Source: Galax GTX 1060 EXOC Black 6GB price in India revealed. | Tech 4 All

GALAX, a leading manufacturer and innovator of the award winning Nvidia based Graphics Card has come up with the next generation Galax GeForce GTX 1060 EXOC Black 6GB graphics card. This performance packed GALAX card offers an all-black look with a refined style and a custom twin 90mm fan ready to rock out of the box. This card is packed with innovative new gaming technologies, making it the perfect choice for the latest high-definition games and is VR Ready. Powered by NVIDIA Pascal™ - the most advanced GPU architecture ever created—the GeForce GTX 1060 delivers brilliant performance that opens the door to virtual reality and beyond.

*PERFORMANCE:
*Boasting a core clock of 1544 MHz and a boost clock of 1759 MHz, this card comes with ultra-fast FinFET technology and supports DirectX 12 features. This means you can count on an amazing experience in every application—including performance in high-definition and immersive VR Ready games that are up to 3X faster than with previous-generation GPUs.

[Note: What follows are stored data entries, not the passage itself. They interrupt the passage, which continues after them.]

(** The end of interrupt that the handler of [irq] sends ends the service of [irq], and
    that of the cascade line when [irq] belongs to the second controller; nothing of a
    higher priority is in service, or the handler would not run. *)
Definition in_service (p : Pic) (n : Z) : Prop :=
  0 <= n < 8 /\ Z.testbit (isr p) n = true /\ forall m, 0 <= m < n -> Z.testbit (isr p) m = false.

Theorem eoi_ends_service {D} `{PicLaws D} (d : D) irq :
  (if irq <? 8 then in_service (fst (pics d)) irq
   else in_service (snd (pics d)) (irq - 8) /\ in_service (fst (pics d)) 2) ->
  let ps := pics (send_eoi irq d) in
  if irq <? 8 then isr (fst ps) = Z.clearbit (isr (fst (pics d))) irq /\ snd ps = snd (pics d)
  else isr (snd ps) = Z.clearbit (isr (snd (pics d))) (irq - 8) /\ isr (fst ps) = Z.clearbit (isr (fst (pics d))) 2.
Proof.
  unfold send_eoi, in_service. intros Hi. cbv zeta. rewrite pics_out_law. destruct (Z.leb_spec 8 irq), (Z.ltb_spec irq 8); try lia.
  - destruct Hi as [(A1 & A2 & A3) (B1 & B2 & B3)]. rewrite pics_out_law. cbn.
    by rewrite (clear_lowest_spec _ (irq - 8)), (clear_lowest_spec _ 2).
  - destruct Hi as (A1 & A2 & A3). cbn. by rewrite (clear_lowest_spec _ irq).
Qed.

(** ** The timer *)

(** Every frequency gives a divisor that fits the two bytes, and the interrupts come at
    the frequency asked for or faster, by less than one step of the divisor, where the
    chip can count that far. *)
Theorem pit_divisor_bounds hz : 0 <= hz ->
  1 <= pit_divisor hz <= 65535 /\
  u8 (Z.land (pit_divisor hz) 0xFF) + 256 * u8 (Z.shiftr (pit_divisor hz) 8) = pit_divisor hz /\
  (19 <= hz <= PIT_FREQUENCY ->
     pit_divisor hz * hz <= PIT_FREQUENCY < (pit_divisor hz + 1) * hz).
Proof.
  intros Hh. set (q := if hz =? 0 then 65535 else PIT_FREQUENCY / hz).
  assert (pit_divisor hz = Z.min (Z.max q 1) 65535) as E by (apply wrap_id; unfold fits; fold q; lia).
  rewrite E. set (v := Z.min (Z.max q 1) 65535) in *. assert (1 <= v <= 65535) as Hv by lia. split; [done|]. split.
  - rewrite Z.shiftr_div_pow2 by lia. change 0xFF with (Z.ones 8). rewrite Z.land_ones by lia. unfold wrap.
    rewrite Zmod_mod. pose proof (Z.div_mod v 256 ltac:(lia)). change (2 ^ 8) with 256.
    rewrite (Z.mod_small (v / 256)); [lia|]. split; [apply Z.div_pos; lia|apply Z.div_lt_upper_bound; lia].
  - intros Hr. unfold PIT_FREQUENCY in *. destruct (Z.eqb_spec hz 0); [lia|].
    pose proof (Z.div_mod 1193182 hz ltac:(lia)). pose proof (Z.mod_pos_bound 1193182 hz ltac:(lia)).
    assert (1 <= 1193182 / hz) by (apply Z.div_le_lower_bound; lia).
    assert (1193182 / hz <= 65535) by (apply Z.lt_succ_r, Z.div_lt_upper_bound; lia).
    replace v with (1193182 / hz) by lia. lia.
Qed.

(** [sleep_ms] waits for the target and no longer. *)
Theorem sleep_ms_first hz ms start ticks n : hz <> 0 -> sleep_ms hz ms start ticks = Some n ->
  (exists t, ticks !! n = Some t /\ sleep_target hz ms start <= t) /\
  forall i t, (i < n)%nat -> ticks !! i = Some t -> t < sleep_target hz ms start.
Proof.
  intros Hhz. unfold sleep_ms. rewrite (proj2 (Z.eqb_neq _ _) Hhz). generalize (sleep_target hz ms start). intros target.
  revert n. induction ticks as [|t ticks IH]; intros n Hn; [done|]. cbn in Hn. destruct (Z.ltb_spec t target).
  - destruct (sleep_loop ticks target) as [k|] eqn:E; [|done]. injection Hn as <-. destruct (IH k eq_refl) as [Ha Hb].
    split; [done|]. intros [|i] t' Hi Ht; [by injection Ht as <-|]. apply (Hb i); [lia|done].
  - injection Hn as <-. split; [by exists t|lia].
Qed.

(** ** The serial port *)

Lemma bit_and x n : 0 <= n -> (Z.land x (2 ^ n) =? 0) = negb (Z.testbit x n).
Proof.
  intros Hn. destruct (Z.testbit x n) eqn:E; cbn.
  - apply Z.eqb_neq. intros E0. assert (Z.testbit (Z.land x (2 ^ n)) n = false) as Hf by by rewrite E0, Z.bits_0.
    rewrite Z.land_spec, E, Z.pow2_bits_true in Hf by done. done.
  - apply Z.eqb_eq. apply Z.bits_inj'. intros k Hk. rewrite Z.land_spec, Z.bits_0, Z.pow2_bits_eqb by done.
    destruct (Z.eqb_spec n k) as [->|]; [by rewrite E|by rewrite andb_false_r].
Qed.

Section uart.
Context {D : Type} `{UartLaws D}.

(** 115200 baud, eight bits, no parity, interrupts for received bytes only. *)
Theorem serial_init_state (d : D) : dlab (uart d) = false ->
  let u := uart (serial_init COM1 d) in
  dll u = 1 /\ dlh u = 0 /\ lcr u = 3 /\ ier u = 1 /\ mcr u = 0x0B /\ dlab u = false /\
  sent u = sent (uart d) /\ received u = [].
Proof.
  intros Hd. unfold serial_init, outs. cbn [fold_left fst snd].
  change (COM1 + 0) with 0x3F8. change (COM1 + 1) with 0x3F9. change (COM1 + 2) with 0x3FA.
  change (COM1 + 3) with 0x3FB. change (COM1 + 4) with 0x3FC.
  pose proof (uart_reg1 d 0) as U. cbv zeta in U. rewrite Hd in U. cbn in U. generalize dependent (outb 0x3F9 0 d). intros d1 U1.
  pose proof (uart_lcr d1 0x80) as U. cbv zeta in U. rewrite U1 in U. cbn in U. generalize dependent (outb 0x3FB 0x80 d1). intros d2 U2.
  pose proof (uart_dll d2 1) as U. cbv zeta in U. rewrite U2 in U. specialize (U eq_refl). cbn in U.
  generalize dependent (outb 0x3F8 1 d2). intros d3 U3.
  pose proof (uart_reg1 d3 0) as U. cbv zeta in U. rewrite U3 in U. cbn in U. generalize dependent (outb 0x3F9 0 d3). intros d4 U4.
  pose proof (uart_lcr d4 3) as U. cbv zeta in U. rewrite U4 in U. cbn in U. generalize dependent (outb 0x3FB 3 d4). intros d5 U5.
  pose proof (uart_fcr d5 0xC7 eq_refl) as U. cbv zeta in U. rewrite U5 in U. cbn in U. generalize dependent (outb 0x3FA 0xC7 d5). intros d6 U6.
  pose proof (uart_mcr d6 0x0B) as U. cbv zeta in U. rewrite U6 in U. cbn in U. generalize dependent (outb 0x3FC 0x0B d6). intros d7 U7.
  pose proof (uart_reg1 d7 1) as U. cbv zeta in U. rewrite U7 in U. cbn in U. by rewrite U.
Qed.

Lemma wait_transmit_spec fuel d : (busy (uart d) < fuel)%nat ->
  exists d', wait_transmit fuel COM1 d = Some d' /\ busy (uart d') = 0%nat /\
    sent (uart d') = sent (uart d) /\ lcr (uart d') = lcr (uart d).
Proof.
  revert d. induction fuel as [|fuel IH]; intros d Hf; [lia|]. cbn [wait_transmit].
  pose proof (uart_status d) as [_ H5]. pose proof (uart_status_after d) as Ha.
  change (COM1 + 5) with 0x3FD. destruct (inb 0x3FD d) as [st d1]. cbn [fst snd] in *.
  change 0x20 with (2 ^ 5). rewrite bit_and, H5 by lia. destruct (bool_decide _) eqn:Eb; cbn.
  - apply bool_decide_eq_true in Eb. exists d1. by rewrite Ha, Eb.
  - apply bool_decide_eq_false in Eb. destruct (IH d1) as (d' & E & Hb & Hs & Hl).
    { rewrite Ha. cbn. lia. }
    exists d'. rewrite Hs, Hl, Ha. done.
Qed.

(** The text reaches the line in order, with a carriage return before each newline. *)
Definition crlf (s : list Z) : list Z := s ≫= (fun b => if b =? 10 then [13; 10] else [b]).

(** A transmitter that can be written to: the divisor is not selected, and the last
    byte leaves in time. *)
Definition ready (d : D) : Prop := dlab (uart d) = false /\ (busy (uart d) < patience)%nat.

Lemma serial_write_byte_spec d v : ready d ->
  exists d', serial_write_byte patience COM1 v d = Some d' /\ sent (uart d') = sent (uart d) ++ [v] /\ ready d'.
Proof.
  intros [Hd Hbusy]. destruct (wait_transmit_spec patience d Hbusy) as (d1 & E & Hb & Hs & Hl).
  assert (dlab (uart d1) = false) as Hd1 by (unfold dlab in *; by rewrite Hl).
  destruct (uart_send d1 v Hd1 Hb) as (n & Hn & Hu). exists (outb COM1 v d1). unfold serial_write_byte. rewrite E.
  change COM1 with 0x3F8. unfold ready. rewrite Hu. cbn. rewrite Hs. done.
Qed.

Theorem serial_write_str_sends s (d : D) : ready d ->
  exists d', serial_write_str patience COM1 s d = Some d' /\ sent (uart d') = sent (uart d) ++ crlf s /\ ready d'.
Proof.
  revert d. induction s as [|b s IH]; intros d Hd; cbn.
  { exists d. by rewrite app_nil_r. }
  destruct (b =? 10) eqn:Eb.
  - apply Z.eqb_eq in Eb as ->. destruct (serial_write_byte_spec d 13 Hd) as (d1 & -> & Hs1 & Hd1). cbn.
    destruct (serial_write_byte_spec d1 10 Hd1) as (d2 & -> & Hs2 & Hd2). cbn.
    destruct (IH d2 Hd2) as (d' & -> & Hs & Hd'). exists d'. rewrite Hs, Hs2, Hs1, <- !app_assoc. done.
  - cbn. destruct (serial_write_byte_spec d b Hd) as (d2 & -> & Hs2 & Hd2). cbn.
    destruct (IH d2 Hd2) as (d' & -> & Hs & Hd'). exists d'. rewrite Hs, Hs2, <- !app_assoc. done.
Qed.

(** Bytes written without waiting leave the transmitter ready. *)
Lemma raw_writes_ready (l : list Z) (d : D) : ready d -> ready (outs (map (fun b => (COM1, b)) l) d).
Proof.
  revert d. induction l as [|b l IH]; intros d [Hd Hb]; [done|]. apply IH. cbn. change COM1 with 0x3F8.
  destruct (busy (uart d)) as [|k] eqn:Ek.
  - destruct (uart_send d b Hd Ek) as (n & Hn & Hu). unfold ready. by rewrite Hu.
  - destruct (uart_overrun d b Hd ltac:(lia)) as (l' & n & Hn & Hu). unfold ready. by rewrite Hu.
Qed.
End uart.

(** All the bytes that have been received are typed, in order. *)
Theorem serial_interrupt_types {D} `{UartLaws D} fuel (d : D) k s : dlab (uart d) = false ->
  (length (received (uart d)) < fuel)%nat -> waiting_task k = NO_TASK ->
  exists d', handle_serial_interrupt fuel d k s =
    Some (Done (d', fold_left (fun k b => mkKeyboard (push b (buffer k)) NO_TASK (ctrl k) (shift k)) (received (uart d)) k, s)) /\
    received (uart d') = [].
Proof.
  revert d k. induction fuel as [|fuel IH]; intros d k Hd Hf Hk; [lia|]. cbn [handle_serial_interrupt].
  pose proof (uart_status d) as [Hst _]. pose proof (uart_status_after d) as Ha.
  change (COM1 + 5) with 0x3FD. destruct (inb 0x3FD d) as [st d1]. cbn [fst snd] in *.
  replace (Z.land st 1 =? 0) with (negb (Z.testbit st 0)) by (symmetry; apply (bit_and st 0); lia). rewrite Hst.
  destruct (received (uart d)) as [|b l] eqn:Er; cbn.
  - exists d1. rewrite Ha. cbn. done.
  - assert (dlab (uart d1) = false) as Hd1 by (rewrite Ha; done).
    assert (received (uart d1) = b :: l) as Er1 by (rewrite Ha; done).
    destruct (uart_read d1 b l Er1 Hd1) as [Hb Hu]. change COM1 with 0x3F8.
    destruct (inb 0x3F8 d1) as [v d2]. cbn [fst snd] in *. subst v. unfold push_keyboard_char. rewrite Hk.
    change (NO_TASK =? NO_TASK) with true. cbn [mret outcome_ret fold_left].
    destruct (IH d2 (mkKeyboard (push b (buffer k)) NO_TASK (ctrl k) (shift k))) as (d' & E & Hr).
    + unfold dlab. rewrite Hu. done.
    + rewrite Hu. cbn in *. lia.
    + done.
    + exists d'. rewrite E, Hu. done.
Qed.

(** [keyboard::init] empties the controller. *)
Theorem keyboard_init_drains {D} `{KbcLaws D} fuel (d : D) : (length (pending d) < fuel)%nat ->
  exists d', keyboard_init fuel d = Some d' /\ pending d' = [].
Proof.
  revert d. induction fuel as [|fuel IH]; intros d Hf; [lia|]. cbn [keyboard_init].
  pose proof (kbc_status d) as [Hst Hp]. change KEYBOARD_STATUS_PORT with 0x64. destruct (inb 0x64 d) as [st d1]. cbn [fst snd] in *.
  replace (Z.land st 1 =? 0) with (negb (Z.testbit st 0)) by (symmetry; apply (bit_and st 0); lia). rewrite Hst.
  destruct (pending d) as [|b l] eqn:Er; cbn.
  - exists d1. done.
  - destruct (kbc_read d1 b l Hp) as [_ Hl]. change KEYBOARD_DATA_PORT with 0x60. apply IH. rewrite Hl. cbn in *. lia.
Qed.

(** ** A machine with these chips *)

Record Chips := mkChips { c_pics : Pic * Pic; c_uart : Uart; c_kbc : list Z; c_commands : list (Z * Z) }.

Definition uart_with (u : Uart) (rx : list Z) (n : nat) : Uart :=
  mkUart (lcr u) (dll u) (dlh u) (ier u) (fcr u) (mcr u) (sent u) rx n.

(** The controller accepts commands at once and answers the request for its
    configuration byte and every byte for the mouse with one byte. *)
Definition kbc_out (p v : Z) (c : Chips) : list Z :=
  if (p =? 0x64) && (v =? 0x20) then c_kbc c ++ [0x61]
  else if (p =? 0x60) && bool_decide (reverse (c_commands c) !! 0%nat = Some (0x64, 0xD4)) then c_kbc c ++ [0xFA]
  else c_kbc c.

Definition uart_out (p v : Z) (u : Uart) : Uart :=
  if p =? 0x3F8 then
    if dlab u then mkUart (lcr u) v (dlh u) (ier u) (fcr u) (mcr u) (sent u) (received u) (busy u)
    else mkUart (lcr u) (dll u) (dlh u) (ier u) (fcr u) (mcr u) (sent u ++ [v]) (received u) 2
  else if p =? 0x3F9 then
    if dlab u then mkUart (lcr u) (dll u) v (ier u) (fcr u) (mcr u) (sent u) (received u) (busy u)
    else mkUart (lcr u) (dll u) (dlh u) v (fcr u) (mcr u) (sent u) (received u) (busy u)
  else if p =? 0x3FA then
    mkUart (lcr u) (dll u) (dlh u) (ier u) v (mcr u) (sent u) (if Z.testbit v 1 then [] else received u) (busy u)
  else if p =? 0x3FB then mkUart v (dll u) (dlh u) (ier u) (fcr u) (mcr u) (sent u) (received u) (busy u)
  else if p =? 0x3FC then mkUart (lcr u) (dll u) (dlh u) (ier u) (fcr u) v (sent u) (received u) (busy u)
  else u.

#[export] Instance Chips_Ports : Ports Chips := {
  inb p c :=
    if p =? 0x21 then (imr (fst (c_pics c)), c)
    else if p =? 0xA1 then (imr (snd (c_pics c)), c)
    else if p =? 0x3FD then
      let u := c_uart c in
      ((if bool_decide (received u = []) then 0 else 1) + (if bool_decide (busy u = 0%nat) then 0x20 else 0),
       mkChips (c_pics c) (uart_with u (received u) (pred (busy u))) (c_kbc c) (c_commands c))
    else if p =? 0x3F8 then
      let u := c_uart c in
      if dlab u then (dll u, c)
      else (default 0 (received u !! 0%nat), mkChips (c_pics c) (uart_with u (drop 1 (received u)) (busy u)) (c_kbc c) (c_commands c))
    else if p =? 0x64 then (if bool_decide (c_kbc c = []) then 0 else 1, c)
    else if p =? 0x60 then
      (default 0 (c_kbc c !! 0%nat), mkChips (c_pics c) (c_uart c) (drop 1 (c_kbc c)) (c_commands c))
    else (0xFF, c);
  outb p v c :=
    mkChips (pics_out p v (c_pics c)) (uart_out p v (c_uart c)) (kbc_out p v c)
            (if (p =? 0x60) || (p =? 0x64) then c_commands c ++ [(p, v)] else c_commands c) }.

(** A test of a port number in the goal, decided by the numbers at hand. *)
Ltac port_case p := repeat match goal with |- context [p =? ?k] => destruct (Z.eqb_spec p k); subst; cbn; try done end.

*THE LATEST GAMING TECHNOLOGIES:
*Get the power to drive next-generation displays, including VR, ultra-high-resolution, and multiple monitors. And bring more realism to every game with NVIDIA GameWorks™ technologies that offer a true cinematic experience and amazing new image-capture to share your game.

*VR READY: 
*Discover next-generation VR performance, the lowest latency, and plug-and-play compatibility with leading headsets—driven by NVIDIA VRWorks™ technologies. VR audio, physics, and haptics let you hear and feel every moment.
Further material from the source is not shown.